Felt himself floating through the air, like he was moving in slow motion.
And just as quickly as he’d slipped, Hayden found his footing again, kept on running like it was all just part of the plan.
“Which fucking opening are you on about?” Sarah shouted, not giving a shit about how her voice might attract the undead—and with reason. They were attracted as it damned well was.
“I … I dunno,” Holly said. “I swore I saw—”
A half-dozen strong group of zombies staggered from behind the trees up ahead.
“Shit!” Sarah shouted. She stopped running and Holly crashed into her, Gary just about slowing his run before he could fly into them too, Hayden already stationary.
He looked around. Looked behind at the zombies as they marched closer. Some of them were still frozen at the teeth, and Hayden couldn’t shake the image of ice-cold fangs slicing through his skin and feasting on his insides. Up ahead, more zombies approached. To the left and to the right, the trees were thicker and it was impossible to see what was hiding beyond those natural walls.
“Need to make a decision right about now,” Gary said. “Left or right, guys.”
“Fuck it.” Hayden lifted his pistol and pointed it at the crowd of zombies heading from behind.
“No!” Sarah said. She knocked the gun down. Stared at Hayden with bloodshot eyes. “We don’t absolutely need to. Not yet. We need to move.”
Hayden looked at the frosty zombies stepping towards him and right there and then he felt a deep, unavoidable anger and frustration. He knew it was irrational, like being angry at the customer service adviser at a call centre when the real problem was management. But he couldn’t help it. He wanted to punish these beasts for the disruption they’d caused to this world. He wanted to punish
anybody
for the disruption to this world.
But not right now.
Right now, he had to move.
Had to get the hell out of here.
He ran to his right into the thicker mass of tree trunks and branches. Darkness seemed to descend on the group as they disappeared into the unknown, the zombies’ cries a constant reminder that they were hot on their heels.
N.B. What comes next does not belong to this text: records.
Lemma mod2016_ne b i j : 0 <= i -> i < j -> j - i < 2016 -> (b + i) mod 2016 <> (b + j) mod 2016.
Proof.
  intros Hi Hj Hd E. assert ((j - i) mod 2016 = 0) as H.
  { replace (j - i) with ((b + j) - (b + i)) by lia. rewrite Zminus_mod, <- E, Z.sub_diag. done. }
  rewrite Z.mod_small in H; lia.
Qed.

Lemma load_snoc {A} (l : list A) x j y : load (l ++ [x]) j = Some y -> (j < zlen l /\ load l j = Some y) \/ (j = zlen l /\ y = x).
Proof.
  intros H. pose proof (load_Some _ _ _ H) as Hj. assert (zlen (l ++ [x]) = zlen l + 1) as Hl by zl. rewrite Hl in Hj.
  destruct (Z_lt_ge_dec j (zlen l)).
  - left. rewrite load_app_l in H by done. done.
  - right. assert (j = zlen l) as -> by lia. rewrite load_app_r, Z.sub_diag in H by lia. injection H as <-. done.
Qed.

Lemma ring_has_snoc bytes base D b :
  zlen bytes = 4032 -> zlen D < 2016 -> ring_has bytes base D ->
  let q := (base + zlen D) mod 2016 in
  ring_has (<[Z.to_nat (q + 2016) := b]> (<[Z.to_nat q := b]> bytes)) base (D ++ [b]).
Proof.
  intros Hz HD Hr q j y Hj. pose proof (mod2016_range (base + zlen D)) as Hq. fold q in Hq.
  rewrite !load_insert by (rewrite ?zlen_insert; lia). pose proof (mod2016_range (base + j)) as Hm.
  apply load_snoc in Hj as [[Hlt Hj]|[-> ->]].
  - pose proof (load_Some _ _ _ Hj). pose proof (mod2016_ne base j (zlen D) ltac:(lia) ltac:(lia) ltac:(lia)) as Hne. fold q in Hne.
    replace ((base + j) mod 2016 =? q + 2016) with false by lia. replace ((base + j) mod 2016 =? q) with false by lia.
    replace ((base + j) mod 2016 + 2016 =? q + 2016) with false by lia. replace ((base + j) mod 2016 + 2016 =? q) with false by lia.
    by apply Hr.
  - fold q. replace (q =? q + 2016) with false by lia. rewrite !Z.eqb_refl. done.
Qed.

Lemma ring_put_spec src : forall t base D,
  zlen (d_bytes t) = 4032 -> ring_has (d_bytes t) base D -> d_tail t = (base + zlen D) mod 2016 -> zlen D + zlen src <= 2016 ->
  exists bytes, ring_put t src =
    Some (mk_dyn bytes (d_ring t) (d_head t) (d_count t) ((base + zlen (D ++ src)) mod 2016) (d_dropped t) (d_size t)
            (d_capacity t) (d_max_capacity t)) /\
    zlen bytes = 4032 /\ ring_has bytes base (D ++ src).
Proof.
  induction src as [|b src IH]; intros t base D Hz Hr Ht Hl; cbn [ring_put].
  { exists (d_bytes t). rewrite app_nil_r, <- Ht. by destruct t. }
  rewrite zlen_cons in Hl. pose proof (zlen_nonneg src). pose proof (zlen_nonneg D).
  pose proof (mod2016_range (base + zlen D)) as Hq. rewrite <- Ht in Hq. unfold QPACK_DYN_MAX_CAPACITY.
  rewrite store_in by lia. osimpl. rewrite store_in by (rewrite zlen_insert; lia). osimpl.
  pose proof (ring_has_snoc (d_bytes t) base D b Hz ltac:(lia) Hr) as Hs. cbv zeta in Hs. rewrite <- Ht in Hs.
  set (bytes := <[_ := b]> (<[_ := b]> _)) in *. assert (zlen bytes = 4032) as Hzb by (unfold bytes; by rewrite !zlen_insert).
  destruct (IH (mk_dyn bytes (d_ring t) (d_head t) (d_count t) ((d_tail t + 1) mod 2016) (d_dropped t) (d_size t) (d_capacity t)
                  (d_max_capacity t)) base (D ++ [b])) as (bytes' & E & Hz' & Hr'); [done|done| |zl|].
  { cbn. rewrite Ht, Zplus_mod_idemp_l. f_equal. zl. }
  exists bytes'. rewrite <- app_assoc in *. cbn in E. cbn [app] in *. done.
Qed.

Lemma view_ring bytes base D s k n :
  zlen bytes = 4032 -> ring_has bytes base D -> zlen D <= 2016 -> 0 <= s -> 0 <= k -> 0 <= n -> s + k + n <= zlen D ->
  view bytes ((base + s) mod 2016 + k) n = Some (take (Z.to_nat n) (drop (Z.to_nat (s + k)) D)).
Proof.
  intros Hz Hr HD Hs Hk Hn Hl. pose proof (mod2016_range (base + s)) as Hq. unfold view.
  replace (_ && _) with true by lia. f_equal.
  assert (zlen (take (Z.to_nat n) (drop (Z.to_nat ((base + s) mod 2016 + k)) bytes)) = n) as Hz1 by (rewrite zlen_take; rewrite ?zlen_drop; lia).
  assert (zlen (take (Z.to_nat n) (drop (Z.to_nat (s + k)) D)) = n) as Hz2 by (rewrite zlen_take; rewrite ?zlen_drop; lia).
  apply load_ext; [lia|]. intros j Hj. rewrite !load_take, !load_skip by lia.
  destruct (load_is_Some D (s + k + j)) as [b Hb]; [lia|]. destruct (Hr _ _ Hb) as [H1 H2]. rewrite Hb.
  assert ((base + (s + k + j)) mod 2016 = ((base + s) mod 2016 + (k + j)) mod 2016) as Em.
  { rewrite Zplus_mod_idemp_l. f_equal. lia. }
  destruct (Z_lt_ge_dec ((base + s) mod 2016 + (k + j)) 2016) as [Hlt|Hge].
  - rewrite Em, (Z.mod_small ((base + s) mod 2016 + (k + j))) in H1 by lia. rewrite <- H1. f_equal. lia.
  - assert ((base + (s + k + j)) mod 2016 = (base + s) mod 2016 + (k + j) - 2016) as Em'.
    { rewrite Em. rewrite <- (Z.mod_add _ (-1)) by lia. rewrite Z.mod_small by lia. lia. }
    rewrite Em' in H2. rewrite <- H2. f_equal. lia.
Qed.

(** *** The representation *)

(** The slots hold the positions and lengths of the entries. *)
Definition slots_of (ring : list qpack_dyn_entry) (head base : Z) (ents : list qpack_field) : Prop :=
  forall i e, load ents i = Some e ->
    load ring ((head + i) mod 63) =
      Some (mk_entry ((base + zlen (flat (take (Z.to_nat i) ents))) mod 2016) (zlen (f_name e)) (zlen (f_value e))).

Record dyn_rep (t : qpack_dyn) (base : Z) (a : dtable) : Prop := {
  dr_bytes : zlen (d_bytes t) = 4032;
  dr_ring : zlen (d_ring t) = 63;
  dr_head : 0 <= d_head t < 63;
  dr_count : d_count t = zlen (a_ents a);
  dr_slots : slots_of (d_ring t) (d_head t) base (a_ents a);
  dr_has : ring_has (d_bytes t) base (flat (a_ents a));
  dr_tail : d_tail t = (base + zlen (flat (a_ents a))) mod 2016;
  dr_size : d_size t = cost (a_ents a);
  dr_cost : cost (a_ents a) <= 2016;
  dr_cap : d_capacity t = a_cap a;
  dr_cap_le : 0 <= a_cap a <= 2016;
  dr_max : d_max_capacity t = a_max a;
  dr_dropped : d_dropped t = a_dropped a;
  dr_dropped_nonneg : 0 <= a_dropped a }.

Lemma flat_cons e r : flat (e :: r) = ebytes e ++ flat r.
Proof. done. Qed.
Lemma flat_app l l' : flat (l ++ l') = flat l ++ flat l'.
Proof. unfold flat. by rewrite map_app, concat_app. Qed.
Lemma flat_one e : flat [e] = ebytes e.
Proof. unfold flat. cbn. apply app_nil_r. Qed.
Lemma zlen_ebytes e : zlen (ebytes e) = zlen (f_name e) + zlen (f_value e).
Proof. apply zlen_app. Qed.
Lemma cost_cons e r : cost (e :: r) = zlen (ebytes e) + 32 + cost r.
Proof. unfold cost. rewrite flat_cons, zlen_app, zlen_cons. lia. Qed.
Lemma cost_snoc l e : cost (l ++ [e]) = cost l + (zlen (ebytes e) + 32).
Proof. unfold cost. rewrite flat_app, flat_one, !zlen_app, zlen_cons. change (zlen (@nil qpack_field)) with 0. lia. Qed.
Lemma cost_nonneg l : 0 <= cost l.
Proof. unfold cost. pose proof (zlen_nonneg (flat l)). pose proof (zlen_nonneg l). lia. Qed.
Lemma cost_count l : cost l <= 2016 -> zlen l <= 63.
Proof. unfold cost. pose proof (zlen_nonneg (flat l)). lia. Qed.

Lemma entry_size_eq a b : 0 <= a < span_max -> 0 <= b < span_max -> entry_size a b = a + b + 32.
Proof. unfold entry_size, span_max. intros. rewrite (u64_small (a + b)), u64_small; lia. Qed.

Lemma slots_tail ring head base e r :
  slots_of ring head base (e :: r) -> slots_of ring ((head + 1) mod 63) ((base + zlen (ebytes e)) mod 2016) r.
Proof.
  intros H i x Hx. pose proof (load_Some _ _ _ Hx) as Hi. specialize (H (i + 1) x).
  rewrite load_cons_pos in H by lia. replace (i + 1 - 1) with i in H by lia. specialize (H Hx).
  rewrite Zplus_mod_idemp_l. replace (head + 1 + i) with (head + (i + 1)) by lia. rewrite H. f_equal. f_equal.
  rewrite Zplus_mod_idemp_l. f_equal. replace (Z.to_nat (i + 1)) with (S (Z.to_nat i)) by lia. cbn [take].
  rewrite flat_cons, zlen_app. lia.
Qed.

Lemma has_tail bytes base e r : ring_has bytes base (ebytes e ++ flat r) -> ring_has bytes ((base + zlen (ebytes e)) mod 2016) (flat r).
Proof.
  intros H j b Hb. pose proof (load_Some _ _ _ Hb). specialize (H (zlen (ebytes e) + j) b).
  rewrite load_app_r in H by lia. replace (zlen (ebytes e) + j - zlen (ebytes e)) with j in H by lia.
  rewrite Zplus_mod_idemp_l, <- Z.add_assoc. by apply H.
Qed.

Ltac dsimp := cbn [d_bytes d_ring d_head d_count d_tail d_dropped d_size d_capacity d_max_capacity a_ents a_cap a_max a_dropped].

(** RFC 9204 3.2.2: dropping the oldest entry. *)
Lemma evict_spec t base a e r :
  dyn_rep t base a -> a_ents a = e :: r -> a_dropped a < span_max ->
  exists t' base', evict_oldest t = Some t' /\ dyn_rep t' base' (mk_dtable (a_dropped a + 1) r (a_cap a) (a_max a)).
Proof.
  intros [H1 H2 H3 H4 H5 H6 H7 H8 H9 H10 H11 H12 H13 H14] Ee Hd. rewrite Ee in *. unfold evict_oldest.
  pose proof (H5 0 e eq_refl) as H0. rewrite Z.add_0_r, Z.mod_small in H0 by lia. rewrite H0. osimpl. cbn [e_name_len e_value_len].
  rewrite cost_cons, zlen_ebytes in H8, H9. pose proof (zlen_nonneg (f_name e)); pose proof (zlen_nonneg (f_value e)). pose proof (cost_nonneg r).
  rewrite entry_size_eq by (unfold span_max; lia). rewrite flat_cons in *. rewrite zlen_cons in H4. unfold span_max in Hd.
  eexists _, ((base + zlen (ebytes e)) mod 2016). split; [reflexivity|]. split; dsimp; try done; try lia.
  - apply mod63_range.
  - by apply slots_tail.
  - by apply has_tail.
  - rewrite H7, Zplus_mod_idemp_l. f_equal. rewrite zlen_app. lia.
  - rewrite u64_small; lia.
  - rewrite u64_small; lia.
Qed.

Lemma a_room_step a cap need e r :
  a_ents a = e :: r -> cap < cost (e :: r) + need ->
  a_room a cap need = a_room (mk_dtable (a_dropped a + 1) r (a_cap a) (a_max a)) cap need.
Proof.
  intros E Hc. unfold a_room. rewrite E. cbn [drop_until a_ents a_dropped a_max].
  replace (cap <? cost (e :: r) + need) with true by lia. rewrite zlen_cons. f_equal. lia.
Qed.

Lemma make_room_spec n : forall t base a need,
  length (a_ents a) = n -> dyn_rep t base a -> 0 <= need < span_max -> a_dropped a + zlen (a_ents a) < span_max ->
  exists t' base', make_room_loop n t need = Some t' /\ dyn_rep t' base' (a_room a (a_cap a) need).
Proof.
  induction n as [|n IH]; intros t base a need Hn Hr Hneed Hd; cbn [make_room_loop]; unfold over_capacity;
    pose proof (cost_nonneg (a_ents a)); rewrite (dr_size t base a Hr), (dr_cap t base a Hr), (dr_count t base a Hr);
    pose proof (dr_cost t base a Hr); unfold span_max in *; rewrite u64_small by lia.
  - destruct (a_ents a) as [|e r] eqn:E; [|done]. change (zlen (@nil qpack_field)) with 0. cbn [andb Z.ltb Z.compare].
    exists t, base. split; [done|]. unfold a_room. rewrite E. cbn [drop_until]. rewrite Z.sub_diag, Z.add_0_r, <- E. by destruct a.
  - destruct (a_ents a) as [|e r] eqn:E; [done|]. rewrite zlen_cons in *. pose proof (zlen_nonneg r).
    replace (0 <? 1 + zlen r) with true by lia. cbn [andb]. destruct (a_cap a <? cost (e :: r) + need) eqn:Ec.
    + destruct (evict_spec t base a e r Hr E) as (t1 & b1 & -> & Hr1); [unfold span_max; lia|]. osimpl.
      rewrite (a_room_step a _ need e r E) by lia.
      apply (IH t1 b1 (mk_dtable (a_dropped a + 1) r (a_cap a) (a_max a)) need); [by injection Hn|done|lia|cbn; lia].
    + exists t, base. split; [done|]. unfold a_room. rewrite E. cbn [drop_until]. rewrite Ec, Z.sub_diag, Z.add_0_r, <- E. by destruct a.
Qed.

Lemma drop_until_fits cap need ents : 0 <= need <= cap -> cost (drop_until cap need ents) + need <= cap.
Proof.
  intros Hn. induction ents as [|e r IH]; cbn [drop_until]; [change (cost []) with 0; lia|].
  destruct (cap <? cost (e :: r) + need) eqn:E; [done|lia].
Qed.

Lemma slots_snoc ring head base ents f slot :
  zlen ring = 63 -> zlen ents < 63 -> slots_of ring head base ents -> slot = (head + zlen ents) mod 63 ->
  slots_of (<[Z.to_nat slot := mk_entry ((base + zlen (flat ents)) mod 2016) (zlen (f_name f)) (zlen (f_value f))]> ring) head base (ents ++ [f]).
Proof.
  intros Hz Hl Hs -> i e He. pose proof (mod63_range (head + zlen ents)). pose proof (zlen_nonneg ents). rewrite load_insert by lia.
  apply load_snoc in He as [[Hi He]|[-> ->]].
  - pose proof (load_Some _ _ _ He). replace (_ =? _) with false.
    + rewrite (Hs i e He). rewrite take_app_le by (unfold zlen in Hi; lia). done.
    + symmetry. apply Z.eqb_neq. intros E. assert ((zlen ents - i) mod 63 = 0) as Hm.
      { replace (zlen ents - i) with ((head + zlen ents) - (head + i)) by lia. rewrite Zminus_mod, E, Z.sub_diag. done. }
      rewrite Z.mod_small in Hm; lia.
  - rewrite Z.eqb_refl. replace (Z.to_nat (zlen ents)) with (length ents) by (unfold zlen; lia). by rewrite take_app_length.
Qed.

Definition field_ok (f : qpack_field) : Prop :=
  bytes_ok (f_name f) /\ bytes_ok (f_value f) /\ zlen (f_name f) < span_max /\ zlen (f_value f) < span_max.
They ran. Ran over icy patches and ran over snapped logs and ran over the remains of squirrels and rats, gutted and splayed out all over the bed of the woodland. And as they ran, as the natural taste of the trees covered Hayden’s lips and encapsulated his senses, he realised how frigging unfair it was for the human race to go and wreak so much havoc on mother nature. Unintentional havoc, sure, but havoc nonetheless. Havoc that wouldn’t even be a conscious idea if it weren’t for the presence of humans.
Humans. “They just screw things up,” his granddad used to say.
And Hayden hadn’t understood what he meant as a kid. He saw the positives to humanity. Technological advances, medical care. Missions into space and democracy-spreading wars.
But right now, he agreed with his old granddad. Humans really did just screw things up, whether they had a conscious hand in it or not.
“Argh!”
The scream snapped Hayden out of his terrified senses.
He looked for Sarah and Holly. But no—they were still on their feet, running along into the mass of trees, on the brink of disappearing into a nothingness beyond.
On the floor to Hayden’s right, Gary lay.
Gary clenched hold of his foot. Blood spilled out of the bottom of his black walking boot. The teeth of a sharp metal fox trap had pierced through the rubber and the leather.
His foot was bloodied and mangled inside it.
Gary screamed. His face was completely pale. He clutched his ankle and stared at his injured foot in disbelief.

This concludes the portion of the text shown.